▶ _PROBLEM DESCRIPTION_
Reproduce word for word, from the entries below, the line with "msg, BgpMessage.parse (api:=list_bytes_api)", the line with "Open.parse (api:=list_bytes_api) msg.(BgpMessage.body)", and every line between them, and nothing more.

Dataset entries
---

(* ===== verification/OpenMessage.v ===== *)
(** * The OPEN message ([src/message/open.rs]) *)

From S2P Require Import Prelude.
From S2P Require Import Bytes.
From S2P Require Import Message.
From S2P Require Import Capabilities.

Record OpenMessage := {
  version : Z;
  my_as : Z;
  hold_time : Z;
  bgp_id : Ipv4Addr;
  optional_params : list OptionalParam.t
}.

Module Open.
Definition new (my_as hold_time : Z) (bgp_id : Ipv4Addr) : OpenMessage :=
  {| version := 4; my_as := my_as; hold_time := hold_time; bgp_id := bgp_id;
     optional_params := [] |}.

Definition new_with_capabilities (asn hold : Z) (id : Ipv4Addr)
    (caps : list Capability.t) : OpenMessage :=
  let msg := new asn hold id in
  match caps with
  | [] => msg
  | _ =>
      let cap_bytes := concat (map Capability.to_bytes caps) in
      {| version := msg.(version); my_as := msg.(my_as); hold_time := msg.(hold_time);
         bgp_id := msg.(bgp_id);
         optional_params := msg.(optional_params) ++ [OptionalParam.mk 2 cap_bytes] |}
  end.

Section api.
Context {api : BytesApi}.

(** One round of the [while remaining >= 2] loop. *)
Definition parse_param_step (s : list OptionalParam.t * nat * bytes) :
    outcome MessageError.t ((list OptionalParam.t * nat * bytes) + list OptionalParam.t) :=
  let '(params, remaining, body) := s in
  if decide (2 ≤ remaining) then
    '(param_type, body) ← get_u8 body;
    '(param_len, body) ← get_u8 body;
    let param_len := Z.to_nat param_len in
    let remaining := remaining - 2 in
    if decide (length body < param_len ∨ remaining < param_len) then
      Err (MessageError.Parse "Truncated optional parameter")
    else
      '(value, body) ← copy_to_slice param_len body;
      Ok (inl (params ++ [OptionalParam.mk param_type value], remaining - param_len, body))
  else Ok (inr params).

Definition parse (body : bytes) : outcome MessageError.t OpenMessage :=
  if decide (length body < 10) then Err (MessageError.TooShort 10 (length body))
  else
    '(version, body) ← get_u8 body;
    '(my_as, body) ← get_u16 body;
    '(hold_time, body) ← get_u16 body;
    '(bgp_id, body) ← get_u32 body;
    '(opt_param_len, body) ← get_u8 body;
    let opt_param_len := Z.to_nat opt_param_len in
    if decide (length body < opt_param_len) then
      Err (MessageError.TooShort opt_param_len (length body))
    else
      optional_params ← loop (S opt_param_len) parse_param_step ([], opt_param_len, body);
      Ok {| version := version; my_as := my_as; hold_time := hold_time; bgp_id := bgp_id;
            optional_params := optional_params |}.

Definition serialize_params (params : list OptionalParam.t) : bytes :=
  foldl (λ opt_buf p,
    let opt_buf := put_u8 opt_buf p.(OptionalParam.param_type) in
    let opt_buf := put_u8 opt_buf (wrap 8 (Z.of_nat (length p.(OptionalParam.value)))) in
    put_slice opt_buf p.(OptionalParam.value)) [] params.

Definition serialize_body (self : OpenMessage) : bytes :=
  let body := put_u8 [] self.(version) in
  let body := put_u16 body self.(my_as) in
  let body := put_u16 body self.(hold_time) in
  let body := put_u32 body self.(bgp_id) in
  let opt_buf := serialize_params self.(optional_params) in
  let body := put_u8 body (wrap 8 (Z.of_nat (length opt_buf))) in
  put body opt_buf.

Definition serialize (self : OpenMessage) : bytes :=
  let body := serialize_body self in
  let hdr := Header.new MessageType.Open (length body) in
  put (Header.serialize hdr []) body.
End api.

(** The fields fit their wire encoding. *)
Definition wf (m : OpenMessage) : Prop :=
  u8 m.(version) ∧ u16 m.(my_as) ∧ u16 m.(hold_time) ∧ u32 m.(bgp_id) ∧
  Forall (λ p, length p.(OptionalParam.value) ≤ 255) m.(optional_params) ∧
  length (concat (map Capability.param_bytes m.(optional_params))) ≤ 255.
End Open.

(* ------------------------------------------------------------------ *)
(** ** Lemmas *)

Section open_lemmas.
Context {api : BytesApi} {laws : BytesLaws api}.

Lemma serialize_params_eq params :
  Open.serialize_params params = concat (map Capability.param_bytes params).
Proof.
  unfold Open.serialize_params.
  rewrite <- (app_nil_l (concat _)). generalize (@nil Z) as buf.
  induction params as [|p ps IH]; intros buf; simpl; [by rewrite app_nil_r|].
  rewrite IH. autorewrite with bytes. by rewrite <- !app_assoc.
Qed.

Lemma open_body_eq m :
  Open.serialize_body m =
    [m.(version)] ++ be_bytes 2 m.(my_as) ++ be_bytes 2 m.(hold_time) ++ be_bytes 4 m.(bgp_id) ++
    [wrap 8 (Z.of_nat (length (concat (map Capability.param_bytes m.(optional_params)))))] ++
    concat (map Capability.param_bytes m.(optional_params)).
Proof.
  unfold Open.serialize_body. autorewrite with bytes. rewrite serialize_params_eq.
  by rewrite app_nil_l, <- !app_assoc.
Qed.

Lemma open_param_step_returns s :
  s.1.2 ≤ length s.2 → returns (Open.parse_param_step s).
Proof.
  destruct s as [[params remaining] body]. simpl. intros Hle. unfold Open.parse_param_step.
  case_decide; [|done]. destruct body as [|t [|l body]]; simpl in *; [lia..|].
  do 2 read_step. cbv zeta. case_decide; [done|]. rewrite copy_to_slice_long by lia. done.
Qed.

Lemma open_param_step_inl s s' :
  s.1.2 ≤ length s.2 → Open.parse_param_step s = Ok (inl s') →
  s'.1.2 ≤ length s'.2 ∧ s'.1.2 < s.1.2.
Proof.
  destruct s as [[params remaining] body]. simpl. intros Hle. unfold Open.parse_param_step.
  case_decide; [|done]. destruct body as [|t [|l body]]; simpl in *; [lia..|].
  do 2 read_step. cbv zeta. case_decide; [done|]. rewrite copy_to_slice_long by lia.
  intros [= <-]. simpl. rewrite length_drop. lia.
Qed.

Lemma open_parse_returns body : returns (Open.parse body).
Proof.
  unfold Open.parse. case_decide; [done|].
  destruct body as [|v body]; simpl in *; [lia|]. read_step.
  rewrite get_u16_spec, take_or_panic_long by lia. cbn [mbind outcome_bind].
  rewrite get_u16_spec, take_or_panic_long by (rewrite length_drop; lia).
  cbn [mbind outcome_bind].
  rewrite get_u32_spec, take_or_panic_long by (rewrite !length_drop; lia).
  cbn [mbind outcome_bind].
  rewrite get_u8_spec, take_or_panic_long by (rewrite !length_drop; lia).
  cbn [mbind outcome_bind]. cbv zeta. case_decide; [done|].
  apply returns_bind; [|done].
  apply (loop_returns (λ s, s.1.2 ≤ length s.2) (λ s, s.1.2)); simpl; [| |lia..].
  - apply open_param_step_returns.
  - apply open_param_step_inl.
Qed.

Lemma open_param_step_one p acc k rest :
  length p.(OptionalParam.value) ≤ 255 → k ≤ length rest →
  Open.parse_param_step
    (acc, length (Capability.param_bytes p) + k, Capability.param_bytes p ++ rest) =
    Ok (inl (acc ++ [p], k, rest)).
Proof.
  destruct p as [ty v]. unfold Open.parse_param_step, Capability.param_bytes.
  cbn [OptionalParam.value OptionalParam.param_type]. intros Hp Hk.
  rewrite decide_True by (simpl; lia). simpl app. do 2 read_step.
  rewrite wrap_small by (split; lia). rewrite Nat2Z.id. cbv zeta. simpl length.
  rewrite decide_False by (rewrite length_app; lia).
  rewrite copy_to_slice_app by done. cbn [mbind outcome_bind]. do 4 f_equal. lia.
Qed.

Lemma open_params_loop params acc rest n :
  Forall (λ p, length p.(OptionalParam.value) ≤ 255) params →
  length (concat (map Capability.param_bytes params)) < n →
  loop n Open.parse_param_step
    (acc, length (concat (map Capability.param_bytes params)),
     concat (map Capability.param_bytes params) ++ rest) = Ok (acc ++ params).
Proof.
  intros Hall. revert acc n. induction Hall as [|p ps Hp _ IH]; intros acc n Hn.
  - destruct n as [|n]; [simpl in *; lia|]. by rewrite loop_unfold, app_nil_r.
  - destruct n as [|n]; [simpl in *; lia|]. rewrite loop_unfold. cbn [map concat] in *.
    rewrite length_app in *. rewrite <- app_assoc.
    rewrite open_param_step_one by (done || (rewrite length_app; lia)).
    cbn [mbind outcome_bind]. assert (0 < length (Capability.param_bytes p)) by (simpl; lia).
    rewrite IH by lia. by rewrite <- app_assoc.
Qed.

#[export] Program Instance open_wire : WireMessage OpenMessage := {|
  wire_type := MessageType.Open;
  wire_body := Open.serialize_body;
  wire_serialize := Open.serialize;
  wire_parse := Open.parse;
  wire_wf := Open.wf
|}.
Next Obligation. intros m. unfold Open.serialize. by rewrite put_spec. Qed.
Next Obligation.
  intros [v a h i ps] (Hv&Ha&Hh&Hi&Hps&Hlen). rewrite open_body_eq. cbn [version my_as hold_time
    bgp_id optional_params] in *. unfold Open.parse.
  rewrite decide_False by (rewrite !length_app, !length_be_bytes; simpl; lia).
  cbn [app]. read_step. do 2 read_step. read_step. cbn [app].
  rewrite <- (app_nil_r (concat _)) at 2. read_step.
  rewrite wrap_small by (split; lia). rewrite Nat2Z.id. cbv zeta.
  rewrite decide_False by (rewrite length_app; lia).
  by rewrite (open_params_loop ps [] []) by (done || lia).
Qed.

Lemma length_open_body m :
  length (Open.serialize_body m) =
    10 + length (concat (map Capability.param_bytes m.(optional_params))).
Proof. rewrite open_body_eq, !length_app, !length_be_bytes. done. Qed.
End open_lemmas.

(* ------------------------------------------------------------------ *)
(** ** Properties *)

(** [OpenMessage::parse] neither panics nor loops, on any body. *)
Theorem open_parse_total {api : BytesApi} {laws : BytesLaws api} body :
  (∃ m, Open.parse body = Ok m) ∨ (∃ e, Open.parse body = Err e).
Proof. apply returns_cases, open_parse_returns. Qed.

(** An OPEN whose fields fit their width is framed and parsed back unchanged,
    optional parameters included. *)
Theorem open_roundtrip {api : BytesApi} {laws : BytesLaws api} (m : OpenMessage) rest :
  Open.wf m →
  ∃ msg, BgpMessage.parse (Open.serialize m ++ rest) = Ok (Some msg, rest) ∧
    msg.(BgpMessage.header).(Header.msg_type) = MessageType.Open ∧
    Open.parse msg.(BgpMessage.body) = Ok m.
Proof.
  intros Hwf. pose proof (wire_roundtrip m rest) as Hw. apply Hw; [done|].
  destruct Hwf as (_&_&_&_&_&Hlen). simpl wire_body. rewrite length_open_body.
  unfold MAX_MESSAGE_LEN, HEADER_LEN. lia.
Qed.

(** An OPEN that announces capabilities. *)
Lemma open_caps {api : BytesApi} {laws : BytesLaws api} asn hold id caps :
  u16 asn → u16 hold → u32 id → Forall Capability.wf caps →
  length (concat (map Capability.to_bytes caps)) ≤ 253 →
  let m := Open.new_with_capabilities asn hold id caps in
  Open.wf m ∧ (m.(version), m.(my_as), m.(hold_time), m.(bgp_id)) = (4%Z, asn, hold, id) ∧
  Capability.parse_from_open_params (E:=Empty_set) m.(optional_params) = Ok caps.
Proof.
  intros Ha Hh Hi Hcaps Hlen m.
  assert (Hm : (version m, my_as m, hold_time m, bgp_id m) = (4%Z, asn, hold, id))
    by (by destruct caps).
  assert (Hps : optional_params m = [] ∧ caps = [] ∨
      optional_params m = [OptionalParam.mk 2 (concat (map Capability.to_bytes caps))])
    by (destruct caps; [by left|by right]).
  clearbody m. destruct m as [v a h i ps]. cbn in Hm, Hps. simplify_eq.
  set (m := Build_OpenMessage _ _ _ _ _).
  assert (Open.wf m ∧
    Capability.parse_from_open_params (E:=Empty_set) ps = Ok caps) as [Hwf Hc].
  { unfold m, Open.wf. destruct Hps as [[-> ->]| ->]; simpl.
    - split_and!; try done; lia.
    - rewrite app_nil_r. split_and!; try done; [|lia|].
      + constructor; [|done]. simpl. lia.
      + rewrite <- (app_nil_r caps) at 2.
        unfold Capability.parse_from_open_params, Capability.parse_optional_params.
        apply (parse_params_loop _ [caps] [] []); [|simpl; lia].
        constructor; [|done]. split_and!; [simpl; lia|done|]. by rewrite decide_True. }
  done.
Qed.

Lemma open_encoded {api : BytesApi} {laws : BytesLaws api} (m : OpenMessage) :
  Open.wf m →
  ∃ msg, Open.serialize m = BgpMessage.encode msg ∧ BgpMessage.wf msg ∧
    msg.(BgpMessage.header).(Header.msg_type) = MessageType.Open ∧
    Open.parse msg.(BgpMessage.body) = Ok m.
Proof.
  intros Hwf. pose proof (wire_encoded m) as Hw. apply Hw; [done|]. destruct Hwf as (_&_&_&_&_&Hlen). simpl wire_body.
  rewrite length_open_body. unfold MAX_MESSAGE_LEN, HEADER_LEN. lia.
Qed.


Lemma open_parse_total_witness :
  (∃ m, Open.parse (api:=list_bytes_api) [4; 0; 1; 0; 90; 1; 1; 1; 1; 2; 2; 9]%Z = Ok m) ∨
  (∃ e, Open.parse (api:=list_bytes_api) [4; 0; 1; 0; 90; 1; 1; 1; 1; 2; 2; 9]%Z = Err e).
Proof. apply open_parse_total. Defined.

Definition sample_open : OpenMessage :=
  {| version := 4; my_as := 65000; hold_time := 180; bgp_id := 16843009;
     optional_params := [OptionalParam.mk 2 [1; 4; 0; 1; 0; 1]%Z; OptionalParam.mk 1 []] |}.

Lemma open_roundtrip_witness :
  ∃ msg, BgpMessage.parse (api:=list_bytes_api)
      (Open.serialize (api:=list_bytes_api) sample_open ++ [255%Z]) = Ok (Some msg, [255%Z]) ∧
    msg.(BgpMessage.header).(Header.msg_type) = MessageType.Open ∧
    Open.parse (api:=list_bytes_api) msg.(BgpMessage.body) = Ok sample_open.
Proof. apply open_roundtrip. by_decide. Defined.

---

▶ _ANSWER SECTION_
  ∃ msg, BgpMessage.parse (api:=list_bytes_api)
      (Open.serialize (api:=list_bytes_api) sample_open ++ [255%Z]) = Ok (Some msg, [255%Z]) ∧
    msg.(BgpMessage.header).(Header.msg_type) = MessageType.Open ∧
    Open.parse (api:=list_bytes_api) msg.(BgpMessage.body) = Ok sample_open.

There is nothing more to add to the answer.